A veces, cuando no te decides y te da por escuchar música en modo aleatorio, acontecen combinaciones curiosas: esta mañana, sin ir más lejos, tras oír «Se escapa el tiempo», de Barón Rojo, apareció Manolo García negando la mayor y afirmando que de escaparse nada, que «Nunca el tiempo es perdido».
Siempre creí que el tiempo era algo relativo y caprichoso, y que por eso cuando eras niño, aunque los años durasen diez meses, ya que los medíamos por cursos escolares, ese periodo era como un siglo, mientras que ahora 365 días pasan como un suspiro. Esa creencia se tambaleó, como tantas otras, durante mi estancia en el psiquiátrico de San Humbértigo: allí conocí a Adrián, quien aseguraba poder controlar el tiempo, encogerlo o estirarlo a su antojo, y todo gracias a un chicle del que no se deshacía jamás.
—Cronochicle —le gustaba puntualizar—. Y mascándolo puedo acelerar el paso de los minutos o ralentizarlo; lo que me es imposible es retroceder ni un solo segundo, como tampoco puedo hacer que una goma de mascar recupere su sabor. Cuando me veas hacer un globo, ten en cuenta que, al estallar, el tiempo de una persona al azar habrá acabado para siempre.

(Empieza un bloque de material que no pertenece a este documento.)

Lemma length16_rebuild (L : Z) :
  0 <= L <= 65535 ->
  uint16 (Z.lor (uint16 (uint8 (Z.land L 0xFF)))
                (Z.shiftl (uint16 (uint8 (Z.land (Z.shiftr L 8) 0xFF))) 8)) = L.
Proof.
  intros HL. unfold uint8, uint16.
  change 0xFF with (Z.ones 8).
  rewrite !Z.land_ones by lia. rewrite Z.shiftr_div_pow2 by lia.
  change (2 ^ 8) with 256.
  rewrite (Z.mod_small (L mod 256 mod 256) 65536)
    by (pose proof (Z.mod_pos_bound (L mod 256) 256); lia).
  rewrite (Z.mod_small (L `div` 256 mod 256 mod 256) 65536)
    by (pose proof (Z.mod_pos_bound (L `div` 256 mod 256) 256); lia).
  rewrite !Zmod_mod.
  rewrite lor_shift8
    by (pose proof (Z.mod_pos_bound L 256); pose proof (Z.mod_pos_bound (L `div` 256) 256); lia).
  rewrite (Z.mod_small (L `div` 256) 256)
    by (split; [apply Z.div_pos; lia | apply Z.div_lt_upper_bound; lia]).
  pose proof (Z.div_mod L 256). rewrite Z.mod_small; lia.
Qed.

(** ** The receive state machine *)

Lemma rx_steps_app (bs : Z) (a b : list Z) (s : rx_locals) :
  rx_steps bs s (a ++ b)
  = match rx_steps bs s a with
    | Some s' => rx_steps bs s' b
    | None => None
    end.
Proof.
  revert s. induction a as [|x a IH]; intros s; [reflexivity|].
  simpl. destruct (rx_step bs s x); [apply IH | reflexivity].
Qed.

Lemma rx_loop_steps (bs : Z) (pre rest : list Z) (s s' : rx_locals) :
  rx_steps bs s pre = Some s' ->
  rx_loop bs s (pre ++ rest) = rx_loop bs s' rest.
Proof.
  revert s. induction pre as [|x pre IH]; intros s H; simpl in *.
  - congruence.
  - destruct (rx_step bs s x); [now apply IH | discriminate].
Qed.

Lemma store_payload_app (bs idx : Z) (a b buffer : list Z) :
  store_payload bs idx (a ++ b) buffer
  = store_payload bs (idx + Z.of_nat (length a)) b (store_payload bs idx a buffer).
Proof.
  revert idx buffer. induction a as [|x a IH]; intros idx buffer; simpl.
  - now rewrite Z.add_0_r.
  - rewrite IH. f_equal. lia.
Qed.

Lemma store_payload_beyond (bs idx : Z) (bytes buffer : list Z) :
  bs <= idx -> store_payload bs idx bytes buffer = buffer.
Proof.
  revert idx buffer. induction bytes as [|x bytes IH]; intros idx buffer H; simpl.
  - reflexivity.
  - destruct (Z.ltb_spec idx bs); [lia|]. apply IH. lia.
Qed.

Lemma store_payload_within (bs : Z) (bytes pre old tail : list Z) :
  length old = length bytes ->
  Z.of_nat (length pre + length bytes) <= bs ->
  store_payload bs (Z.of_nat (length pre)) bytes (pre ++ old ++ tail)
  = pre ++ bytes ++ tail.
Proof.
  revert pre old. induction bytes as [|x bytes IH]; intros pre old Hlen Hbs.
  - destruct old; [reflexivity | discriminate].
  - destruct old as [|o old]; [discriminate|]. simpl in *.
    destruct (Z.ltb_spec (Z.of_nat (length pre)) bs); [|lia].
    rewrite Nat2Z.id.
    replace (<[length pre:=x]> (pre ++ o :: old ++ tail))
      with ((pre ++ [x]) ++ old ++ tail).
    + replace (Z.of_nat (length pre) + 1) with (Z.of_nat (length (pre ++ [x])))
        by (rewrite length_app; simpl; lia).
      rewrite IH.
      * now rewrite <- app_assoc.
      * lia.
      * rewrite length_app. simpl. lia.
    + rewrite <- app_assoc. simpl.
      rewrite insert_app_r_alt by lia. now rewrite Nat.sub_diag.
Qed.

Lemma store_payload_length (bs idx : Z) (bytes buffer : list Z) :
  length (store_payload bs idx bytes buffer) = length buffer.
Proof.
  revert idx buffer. induction bytes as [|x bytes IH]; intros idx buffer; simpl.
  - reflexivity.
  - rewrite IH. destruct (idx <? bs); [apply length_insert | reflexivity].
Qed.

(** A buffer at least as long as the payload receives all of it. *)
Lemma store_payload_fits (bs : Z) (bytes buffer : list Z) :
  Z.of_nat (length bytes) <= bs ->
  (length bytes <= length buffer)%nat ->
  store_payload bs 0 bytes buffer = bytes ++ drop (length bytes) buffer.
Proof.
  intros Hbs Hlen.
  rewrite <- (take_drop (length bytes) buffer) at 1.
  apply (store_payload_within bs bytes [] (take (length bytes) buffer)).
  - rewrite length_take. lia.
  - simpl. lia.
Qed.

(** A payload longer than the capacity: the guard [idx < buffer_size]
    lets the first [buffer_size] bytes through and keeps every later
    cell of the buffer as it was. *)
Lemma store_payload_truncates (bs : Z) (bytes buffer : list Z) :
  0 <= bs <= Z.of_nat (length bytes) ->
  bs <= Z.of_nat (length buffer) ->
  store_payload bs 0 bytes buffer
  = take (Z.to_nat bs) bytes ++ drop (Z.to_nat bs) buffer.
Proof.
  intros Hb Hbuf.
  rewrite <- (take_drop (Z.to_nat bs) bytes) at 1.
  rewrite store_payload_app.
  rewrite store_payload_beyond by (rewrite length_take; lia).
  rewrite store_payload_fits by (rewrite length_take; lia).
  rewrite length_take, Nat.min_l by lia.
  reflexivity.
Qed.
Lemma abs_sub_sym (a b : float) : abs (a - b) = abs (b - a).
Proof.
  apply Prim2SF_inj. rewrite !abs_spec, !sub_spec.
  unfold SF64sub, SFsub.
  destruct (Prim2SF a) as [sa | sa | | sa ma ea];
    destruct (Prim2SF b) as [sb | sb | | sb mb eb];
    try reflexivity;
    try (destruct sa, sb; reflexivity).
  rewrite (Z.min_comm eb ea).
  rewrite <- binary_normalize_abs_opp. f_equal. f_equal. lia.
Qed.

Lemma squares_sym (a b : list float) :
  map (fun p => abs (snd p - fst p) * abs (snd p - fst p)) (combine a b)
  = map (fun p => abs (snd p - fst p) * abs (snd p - fst p)) (combine b a).
Proof.
  revert b. induction a as [| x a IH]; intros [| y b];
    cbn [combine map fst snd]; trivial.
  rewrite IH, (abs_sub_sym y x). reflexivity.
Qed.

Lemma minkowski_distance_sym (a b : list float) :
  Float64.minkowski_distance a b = Float64.minkowski_distance b a.
Proof. unfold Float64.minkowski_distance. rewrite squares_sym. reflexivity. Qed.

Lemma squares_self (a : list float) :
  forallb Float64.finite a = true ->
  map (fun p => abs (snd p - fst p) * abs (snd p - fst p)) (combine a a)
  = repeat 0 (length a).
Proof.
  induction a as [| x a IH]; cbn [forallb combine map fst snd length repeat];
    trivial.
  intros Hf. apply andb_true_iff in Hf. destruct Hf as [Hx Ha].
  rewrite IH, sub_diag by assumption. reflexivity.
Qed.

Lemma vsum_zeros (n : nat) : Float64.vsum (repeat 0 n) = 0.
Proof.
  unfold Float64.vsum. induction n as [| n IH]; cbn [repeat fold_left]; trivial.
Qed.

Lemma minkowski_distance_self (a : list float) :
  forallb Float64.finite a = true -> Float64.minkowski_distance a a = 0.
Proof.
  intros Hf. unfold Float64.minkowski_distance.
  rewrite squares_self, vsum_zeros by exact Hf. reflexivity.
Qed.

Lemma neg_zero_div (c : float) :
  Float64.positive c = true -> neg_zero / c = neg_zero.
Proof.
  unfold Float64.positive. rewrite ltb_spec. intros Hc.
  apply Prim2SF_inj. rewrite div_spec.
  change (Prim2SF 0) with (S754_zero false) in Hc.
  change (Prim2SF neg_zero) with (S754_zero true).
  destruct (Prim2SF c) as [s | s | | s m e]; try discriminate;
    destruct s; try discriminate; reflexivity.
Qed.
(** * Trivia API: the request handlers of [backend/flaskr/__init__.py]

    A shallow embedding of the Flask handlers and of the helper
    [paginate_questions], with the properties of the specification stated
    over it.

    Conventions of the embedding:
    - Python integers are [Z]; list lengths are converted with [Z.of_nat].
    - Python strings are [string]; the query values and the question texts
      are taken to be ASCII text (case folding is the ASCII one).
    - a handler is a computation in a state-and-exception monad over the
      storage: [abort(code)] raises an [HTTPException], a bare [except:]
      catches every exception.
    - [models.py] is not part of the sources at hand; the storage operations
      are modelled from the data model of the specification and marked so. *)

From Stdlib Require Import ZArith List String Ascii Bool Lia Sorted Permutation.
Import ListNotations.
Open Scope string_scope.
Open Scope list_scope.
Open Scope Z_scope.

(** ** Python primitives used by the handlers *)

Module Py.

(** [PySlice_AdjustIndices] for step 1: a negative index counts from the end,
    then the index is clamped to [0 .. n]. *)
Definition adjust_index (n i : Z) : Z :=
  if i <? 0 then (if i + n <? 0 then 0 else i + n)
  else if n <=? i then n else i.
Lemma find_rev_last {A : Type} (P : A → bool) (l : list A) x :
  find P (rev l) = Some x ↔
  ∃ pre post, l = pre ++ x :: post ∧ P x = true ∧ ∀ y, y ∈ post → P y = false.
Proof.
  induction l as [|a l IH] using rev_ind.
  { split; [done | intros (pre & post & Heq & _); by destruct pre]. }
  rewrite rev_app_distr. cbn [rev app find].
  destruct (P a) eqn:Ha.
  - split.
    + intros [= <-]. exists l, []. split; [done|]. split; [done|].
      by intros y ?%elem_of_nil.
    + intros (pre & post & Heq & Hx & Hpost).
      destruct post as [|b post] using rev_ind.
      * apply app_inj_tail in Heq as [_ ->]. done.
      * clear IHpost. rewrite app_comm_cons, app_assoc in Heq.
        apply app_inj_tail in Heq as [_ ->].
        rewrite Hpost in Ha; [done|]. apply elem_of_app. right.
        apply list_elem_of_here.
  - rewrite IH. split.
    + intros (pre & post & -> & Hx & Hpost). exists pre, (post ++ [a]).
      split; [by rewrite <- app_assoc|]. split; [done|].
      intros y Hy. apply elem_of_app in Hy as [?|Hy]; [by apply Hpost|].
      by apply list_elem_of_singleton in Hy as ->.
    + intros (pre & post & Heq & Hx & Hpost).
      destruct post as [|b post] using rev_ind.
      * apply app_inj_tail in Heq as [_ ->]. congruence.
      * clear IHpost. rewrite app_comm_cons, app_assoc in Heq.
        apply app_inj_tail in Heq as [-> ->].
        exists pre, post. split; [done|]. split; [done|].
        intros y Hy. apply Hpost, elem_of_app. by left.
Qed.

Lemma middle_compare {A : Type} (l1 l2 r1 r2 : list A) a b :
  l1 ++ a :: r1 = l2 ++ b :: r2 → a = b ∨ a ∈ r2 ∨ b ∈ r1.
Proof.
  revert l2. induction l1 as [|u l1 IH]; intros [|v l2] Heq;
    cbn [app] in Heq; injection Heq as Hhd Htl; subst.
  - by left.
  - right. right. apply elem_of_app. right. apply list_elem_of_here.
  - right. left. apply elem_of_app. right. apply list_elem_of_here.
  - by apply IH in Htl.
Qed.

Adrián afirmaba, pues, ser el culpable de que los buenos momentos pasen volando mientras que los malos se eternicen como un duelo dirigido por Sergio Leone; es también el responsable de que, antes de que te hayas dado cuenta, tu hijo haya dejado de ser un bebé para nunca volver a serlo; él alarga tus noches de insomnio, retrasa el momento en que el calmante actúa para aliviar tu dolor; él dejó sin tiempo al conejo blanco de Alicia y dirige un ejército de hombres grises.
Adrián es la peor persona que he conocido.